Stored entries:
(** Feeding [8 + n] bits is feeding the low byte, then the other [n]. *)
Lemma crc32_insn_low_byte n b rest c :
  0 <= b < 256 ->
  crc32_insn (n + 8) (Z.lor b (Z.shiftl rest 8)) c
  = crc32_insn n rest (CRC32B b c).
Proof.
  intros Hb. rewrite (crc32_insn_eq (n + 8)), Nat.iter_add.
  rewrite <- Z.lxor_lor.
  2:{ apply Z.bits_inj'. intros i Hi. rewrite Z.land_spec, Z.bits_0.
      destruct (Z.lt_ge_cases i 8).
      - rewrite Z.shiftl_spec_low by lia. apply andb_false_r.
      - rewrite (testbit_above 8 b i) by (change (2 ^ 8) with 256; lia).
        reflexivity. }
  rewrite <- Z.lxor_assoc, iter_shift_lxor.
  rewrite <- (crc32_insn_eq 8), <- CRC32B_eq.
  change (Z.shiftl rest 8) with (Z.shiftl rest (Z.of_nat 8)).
  rewrite (iter_shift_shiftl 8 rest).
  rewrite (crc32_insn_eq n).
  rewrite (land_mask32_id (CRC32B b c))
    by (apply crc32_insn_u32_byte; exact Hb).
  reflexivity.
Qed.

Lemma crc32c_bytes_S m a n c :
  crc32c_bytes m a (S n) c = crc32c_bytes m (a + 1) n (CRC32B (load8 m a) c).
Proof. reflexivity. Qed.

Lemma crc32c_bytes_mask m a n c :
  crc32c_bytes m a (S n) (Z.land c mask32) = crc32c_bytes m a (S n) c.
Proof. rewrite !crc32c_bytes_S. now rewrite CRC32B_mask. Qed.

Lemma crc32c_bytes_u32 m a n c : u32 c -> u32 (crc32c_bytes m a n c).
Proof.
  revert a c. induction n as [|n IH]; intros a c H; [exact H|].
  rewrite crc32c_bytes_S. apply IH, crc32_insn_u32_byte, load8_bound.
Qed.

Lemma crc32c_bytes_S_u32 m a n c : u32 (crc32c_bytes m a (S n) c).
Proof.
  rewrite crc32c_bytes_S.
  apply crc32c_bytes_u32, crc32_insn_u32_byte, load8_bound.
Qed.

Lemma load_le_S m a k :
  load_le m a (S k) = Z.lor (load8 m a) (Z.shiftl (load_le m (a + 1) k) 8).
Proof. reflexivity. Qed.

Lemma crc32_insn_load_le m k : forall a c,
  crc32_insn (k * 8) (load_le m a k) c = crc32c_bytes m a k (Z.land c mask32).
Proof.
  induction k as [|k IH]; intros a c.
  - rewrite crc32_insn_eq. change (load_le m a 0) with 0.
    change (0 * 8)%nat with 0%nat. change (crc32c_bytes m a 0 ?x) with x.
    change (Nat.iter 0 crc_shift1 ?x) with x. apply Z.lxor_0_r.
  - replace (S k * 8)%nat with (k * 8 + 8)%nat by lia.
    rewrite load_le_S, crc32c_bytes_S.
    rewrite crc32_insn_low_byte by apply load8_bound.
    rewrite IH, CRC32B_mask.
    rewrite land_mask32_id by (apply crc32_insn_u32_byte, load8_bound).
    reflexivity.
Qed.

(** One quad-word instruction is eight byte instructions. *)
Lemma CRC32Q_load64 m a c : CRC32Q (load64 m a) c = crc32c_bytes m a 8 c.
Proof.
  rewrite CRC32Q_eq.
  rewrite <- (crc32c_bytes_mask m a 7 c).
  exact (crc32_insn_load_le m 8 a c).
Qed.

Lemma crc32c_bytes_app m n1 n2 : forall a c,
  crc32c_bytes m a (n1 + n2) c
  = crc32c_bytes m (a + Z.of_nat n1) n2 (crc32c_bytes m a n1 c).
Proof.
  induction n1 as [|n1 IH]; intros a c.
  - change (Z.of_nat 0) with 0. now rewrite Z.add_0_r.
  - change (S n1 + n2)%nat with (S (n1 + n2)). rewrite !crc32c_bytes_S.
    rewrite IH. f_equal. lia.
Qed.

(** Merging two adjacent runs, with the adjacency as a side condition. *)
Lemma crc32c_bytes_merge m a b n1 n2 c :
  b = a + Z.of_nat n1 ->
  crc32c_bytes m b n2 (crc32c_bytes m a n1 c) = crc32c_bytes m a (n1 + n2) c.
Proof. intros ->. symmetry. apply crc32c_bytes_app. Qed.

(** The running value enters affinely: its contribution is a shift. *)
Lemma crc32c_bytes_affine m n : forall a c,
  u32 c ->
  crc32c_bytes m a n c
  = Z.lxor (crc32c_bytes m a n 0) (crc_shift (n * 8) c).
Proof.
  induction n as [|n IH]; intros a c Hc.
  - rewrite crc_shift_eq. change (0 * 8)%nat with 0%nat.
    change (Nat.iter 0 crc_shift1 ?x) with x.
    change (crc32c_bytes m a 0 ?x) with x.
    now rewrite land_mask32_id.
  - rewrite !crc32c_bytes_S.
    rewrite (IH _ (CRC32B (load8 m a) c))
      by (apply crc32_insn_u32_byte, load8_bound).
    rewrite (IH _ (CRC32B (load8 m a) 0))
      by (apply crc32_insn_u32_byte, load8_bound).
    rewrite (CRC32B_split _ c), crc_shift_lxor, crc_shift_shift.
    replace (S n * 8)%nat with (n * 8 + 8)%nat by lia.
    bitwise.
Qed.

(** ** Carry-less multiplication is linear in its first operand *)

Lemma clmul_bits_lxor n b : forall a a' i,
  clmul_bits n (Z.lxor a a') b i
  = Z.lxor (clmul_bits n a b i) (clmul_bits n a' b i).
Proof.
  induction n as [|n IH]; intros a a' i; [reflexivity|].
  cbn [clmul_bits]. rewrite IH, Z.shiftl_lxor.
  destruct (Z.testbit b i); bitwise.
Qed.

Lemma clmul64_lxor a a' b :
  clmul64 (Z.lxor a a') b = Z.lxor (clmul64 a b) (clmul64 a' b).
Proof.
  unfold clmul64. rewrite <- clmul_bits_lxor. f_equal. bitwise.
Qed.

Global Opaque clmul64.

Lemma crc32_insn_0_lxor n s1 s2 :
  crc32_insn n (Z.lxor s1 s2) 0
  = Z.lxor (crc32_insn n s1 0) (crc32_insn n s2 0).
Proof.
  rewrite (crc32_insn_eq n (Z.lxor s1 s2)), (crc32_insn_eq n s1),
    (crc32_insn_eq n s2).
  change (Z.land 0 mask32) with 0. rewrite !Z.lxor_0_l.
  apply iter_shift_lxor.
Qed.

Lemma fold_half_eq K c :
  fold_half K c
  = crc32_insn 64
      (Z.land (clmul64 (Z.land c mask64) (Z.land K mask32)) mask64) 0.
Proof. reflexivity. Qed.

Task statement
Every record here must be output exactly, word for word.

Response
(** Feeding [8 + n] bits is feeding the low byte, then the other [n]. *)
Lemma crc32_insn_low_byte n b rest c :
  0 <= b < 256 ->
  crc32_insn (n + 8) (Z.lor b (Z.shiftl rest 8)) c
  = crc32_insn n rest (CRC32B b c).
Proof.
  intros Hb. rewrite (crc32_insn_eq (n + 8)), Nat.iter_add.
  rewrite <- Z.lxor_lor.
  2:{ apply Z.bits_inj'. intros i Hi. rewrite Z.land_spec, Z.bits_0.
      destruct (Z.lt_ge_cases i 8).
      - rewrite Z.shiftl_spec_low by lia. apply andb_false_r.
      - rewrite (testbit_above 8 b i) by (change (2 ^ 8) with 256; lia).
        reflexivity. }
  rewrite <- Z.lxor_assoc, iter_shift_lxor.
  rewrite <- (crc32_insn_eq 8), <- CRC32B_eq.
  change (Z.shiftl rest 8) with (Z.shiftl rest (Z.of_nat 8)).
  rewrite (iter_shift_shiftl 8 rest).
  rewrite (crc32_insn_eq n).
  rewrite (land_mask32_id (CRC32B b c))
    by (apply crc32_insn_u32_byte; exact Hb).
  reflexivity.
Qed.

Lemma crc32c_bytes_S m a n c :
  crc32c_bytes m a (S n) c = crc32c_bytes m (a + 1) n (CRC32B (load8 m a) c).
Proof. reflexivity. Qed.

Lemma crc32c_bytes_mask m a n c :
  crc32c_bytes m a (S n) (Z.land c mask32) = crc32c_bytes m a (S n) c.
Proof. rewrite !crc32c_bytes_S. now rewrite CRC32B_mask. Qed.

Lemma crc32c_bytes_u32 m a n c : u32 c -> u32 (crc32c_bytes m a n c).
Proof.
  revert a c. induction n as [|n IH]; intros a c H; [exact H|].
  rewrite crc32c_bytes_S. apply IH, crc32_insn_u32_byte, load8_bound.
Qed.

Lemma crc32c_bytes_S_u32 m a n c : u32 (crc32c_bytes m a (S n) c).
Proof.
  rewrite crc32c_bytes_S.
  apply crc32c_bytes_u32, crc32_insn_u32_byte, load8_bound.
Qed.

Lemma load_le_S m a k :
  load_le m a (S k) = Z.lor (load8 m a) (Z.shiftl (load_le m (a + 1) k) 8).
Proof. reflexivity. Qed.

Lemma crc32_insn_load_le m k : forall a c,
  crc32_insn (k * 8) (load_le m a k) c = crc32c_bytes m a k (Z.land c mask32).
Proof.
  induction k as [|k IH]; intros a c.
  - rewrite crc32_insn_eq. change (load_le m a 0) with 0.
    change (0 * 8)%nat with 0%nat. change (crc32c_bytes m a 0 ?x) with x.
    change (Nat.iter 0 crc_shift1 ?x) with x. apply Z.lxor_0_r.
  - replace (S k * 8)%nat with (k * 8 + 8)%nat by lia.
    rewrite load_le_S, crc32c_bytes_S.
    rewrite crc32_insn_low_byte by apply load8_bound.
    rewrite IH, CRC32B_mask.
    rewrite land_mask32_id by (apply crc32_insn_u32_byte, load8_bound).
    reflexivity.
Qed.

(** One quad-word instruction is eight byte instructions. *)
Lemma CRC32Q_load64 m a c : CRC32Q (load64 m a) c = crc32c_bytes m a 8 c.
Proof.
  rewrite CRC32Q_eq.
  rewrite <- (crc32c_bytes_mask m a 7 c).
  exact (crc32_insn_load_le m 8 a c).
Qed.

Lemma crc32c_bytes_app m n1 n2 : forall a c,
  crc32c_bytes m a (n1 + n2) c
  = crc32c_bytes m (a + Z.of_nat n1) n2 (crc32c_bytes m a n1 c).
Proof.
  induction n1 as [|n1 IH]; intros a c.
  - change (Z.of_nat 0) with 0. now rewrite Z.add_0_r.
  - change (S n1 + n2)%nat with (S (n1 + n2)). rewrite !crc32c_bytes_S.
    rewrite IH. f_equal. lia.
Qed.

(** Merging two adjacent runs, with the adjacency as a side condition. *)
Lemma crc32c_bytes_merge m a b n1 n2 c :
  b = a + Z.of_nat n1 ->
  crc32c_bytes m b n2 (crc32c_bytes m a n1 c) = crc32c_bytes m a (n1 + n2) c.
Proof. intros ->. symmetry. apply crc32c_bytes_app. Qed.

(** The running value enters affinely: its contribution is a shift. *)
Lemma crc32c_bytes_affine m n : forall a c,
  u32 c ->
  crc32c_bytes m a n c
  = Z.lxor (crc32c_bytes m a n 0) (crc_shift (n * 8) c).
Proof.
  induction n as [|n IH]; intros a c Hc.
  - rewrite crc_shift_eq. change (0 * 8)%nat with 0%nat.
    change (Nat.iter 0 crc_shift1 ?x) with x.
    change (crc32c_bytes m a 0 ?x) with x.
    now rewrite land_mask32_id.
  - rewrite !crc32c_bytes_S.
    rewrite (IH _ (CRC32B (load8 m a) c))
      by (apply crc32_insn_u32_byte, load8_bound).
    rewrite (IH _ (CRC32B (load8 m a) 0))
      by (apply crc32_insn_u32_byte, load8_bound).
    rewrite (CRC32B_split _ c), crc_shift_lxor, crc_shift_shift.
    replace (S n * 8)%nat with (n * 8 + 8)%nat by lia.
    bitwise.
Qed.

(** ** Carry-less multiplication is linear in its first operand *)

Lemma clmul_bits_lxor n b : forall a a' i,
  clmul_bits n (Z.lxor a a') b i
  = Z.lxor (clmul_bits n a b i) (clmul_bits n a' b i).
Proof.
  induction n as [|n IH]; intros a a' i; [reflexivity|].
  cbn [clmul_bits]. rewrite IH, Z.shiftl_lxor.
  destruct (Z.testbit b i); bitwise.
Qed.

Lemma clmul64_lxor a a' b :
  clmul64 (Z.lxor a a') b = Z.lxor (clmul64 a b) (clmul64 a' b).
Proof.
  unfold clmul64. rewrite <- clmul_bits_lxor. f_equal. bitwise.
Qed.

Global Opaque clmul64.

Lemma crc32_insn_0_lxor n s1 s2 :
  crc32_insn n (Z.lxor s1 s2) 0
  = Z.lxor (crc32_insn n s1 0) (crc32_insn n s2 0).
Proof.
  rewrite (crc32_insn_eq n (Z.lxor s1 s2)), (crc32_insn_eq n s1),
    (crc32_insn_eq n s2).
  change (Z.land 0 mask32) with 0. rewrite !Z.lxor_0_l.
  apply iter_shift_lxor.
Qed.

Lemma fold_half_eq K c :
  fold_half K c
  = crc32_insn 64
      (Z.land (clmul64 (Z.land c mask64) (Z.land K mask32)) mask64) 0.
Proof. reflexivity. Qed.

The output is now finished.